To assess the effect of cyproterone acetate and spironolactone on breast development in transgender individuals undergoing feminizing hormone therapy, focusing on the primary concern of breast development.
Key Findings:
No significant difference in breast–chest distance between cyproterone acetate and spironolactone groups (mean difference 0.27 cm, 95% CI -0.82 to 1.35, P = .6).
No significant difference in estimated breast volume (mean difference 17.26 mL, 95% CI -16.94 to 51.47, P = .3).
Cyproterone acetate was more effective in suppressing serum testosterone to <2 nmol/L (odds ratio 9.01, 95% CI 1.83 to 4.44, P = .008).

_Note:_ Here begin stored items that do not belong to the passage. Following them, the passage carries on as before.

(* ===== verification/Trend.v ===== *)
(** * internal/report: trend.go, changepoint.go, trend_findings.go

    The history of a cluster: a series of values per tracked field, the direction of the
    line fitted to it, and the split after which the cluster left its own past. *)

From Stdlib Require Import ZArith Lia String Ascii Sorting.Sorted Floats.SpecFloat.
From stdpp Require Import base gmap strings list.
From S2P Require Import Prelude Maps Float64 Ratio GoTime Text Data Fields Format Population Rules Findings Compare.

Local Open Scope nat_scope.

(** ** trend.go: series *)

Definition TrendStable : string := "stable".
Definition TrendImproving : string := "improving".
Definition TrendWorsening : string := "worsening".

Record TrendPoint := { tp_Timestamp : Z; tp_ScanID : string; tp_Value : float64 }.

Record ClusterTrend := {
  ct_Cluster : string;
  ct_Scanner : string;
  ct_Field : string;
  ct_Points : list TrendPoint;
  ct_Direction : string;
  ct_Confidence : string;
  ct_RSquared : float64
}.

Record FleetTrend := {
  flt_Scanner : string;
  flt_Field : string;
  flt_Direction : string;
  flt_Points : list TrendPoint;
  flt_Confidence : string;
  flt_RSquared : float64
}.

Record ScanMeta := { sm_ID : string; sm_Timestamp : Z }.

(** Field values by scanner, and those by scan: [map[string]map[string]map[string]any]. *)
Abbreviation fieldTable := (gmap string (gmap string json)).
Abbreviation history := (gmap string fieldTable).

(** The table, and the scanners the joined error names. *)
Definition FieldMaps (results : gmap string Result) : fieldTable * gset string :=
  (omap (fun r => decode_map (res_Data r)) results,
   dom (D := gset string) (filter (fun kv : string * Result => decode_map (res_Data (snd kv)) = None) results)).

Definition point_at (scanner field : string) (h : history) (scan : ScanMeta) : option TrendPoint :=
  match h !! sm_ID scan with
  | None => None
  | Some scanResults =>
      match scanResults !! scanner with
      | None => None
      | Some data =>
          match util_Float64 (data !! field) with
          | None => None
          | Some v => Some {| tp_Timestamp := sm_Timestamp scan; tp_ScanID := sm_ID scan; tp_Value := v |}
          end
      end
  end.

Definition by_time : TrendPoint -> TrendPoint -> comparison := cmp_on tp_Timestamp Z.compare.

(** changepoint.go [seriesFor], and the same loop in [ComputeClusterTrends]. *)
Definition seriesFor (scanner field : string) (scans : list ScanMeta) (h : history) : list TrendPoint :=
  isort (less_of by_time) (omap (point_at scanner field h) scans).

(** ** trend.go: the fit *)

Definition minTrendSample : nat := 5.
Definition minTrendR2 : float64 := f_const 1 4.
Definition minTrendT : float64 := f_of_Z 2.
Definition tiny_scale : float64 := f_const 1 1000000000.
Definition minRelativeSlope : float64 := f_const 5 100.

Record trendFit := { ff_Direction : string; ff_Confidence : string; ff_RSquared : float64 }.

Definition maxFloat (points : list TrendPoint) : float64 :=
  match points with
  | [] => f_zero
  | p :: rest => fold_left (fun v q => if f_ltb v (tp_Value q) then tp_Value q else v) rest (tp_Value p)
  end.

Definition minFloat (points : list TrendPoint) : float64 :=
  match points with
  | [] => f_zero
  | p :: rest => fold_left (fun v q => if f_ltb (tp_Value q) v then tp_Value q else v) rest (tp_Value p)
  end.

Definition first_time (points : list TrendPoint) : Z := match points with [] => 0%Z | p :: _ => tp_Timestamp p end.

(** Elapsed seconds from the first point. *)
Definition elapsed (points : list TrendPoint) : list float64 :=
  map (fun p => Seconds (Sub (tp_Timestamp p) (first_time points))) points.

Definition worse_when (up upIsBad : bool) : string :=
  if up then (if upIsBad then TrendWorsening else TrendImproving)
  else (if upIsBad then TrendImproving else TrendWorsening).

Definition stable_fit (confidence : string) (r : float64) : trendFit :=
  {| ff_Direction := TrendStable; ff_Confidence := confidence; ff_RSquared := r |}.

Changes in GPSQ scores were similar between both groups.
Interpretation:
The choice of antiandrogen should be based on clinician and patient preference, considering side effects and the similar breast development outcomes observed.
Limitations:
Small sample size (n=63) may limit generalizability of the findings.
Short duration of follow-up (6 months) may not capture long-term effects on breast development.
Conclusion:
Further research is needed to optimize breast development strategies in transgender individuals, as current findings suggest no significant advantage of cyproterone acetate over spironolactone in breast development, impacting clinical treatment choices.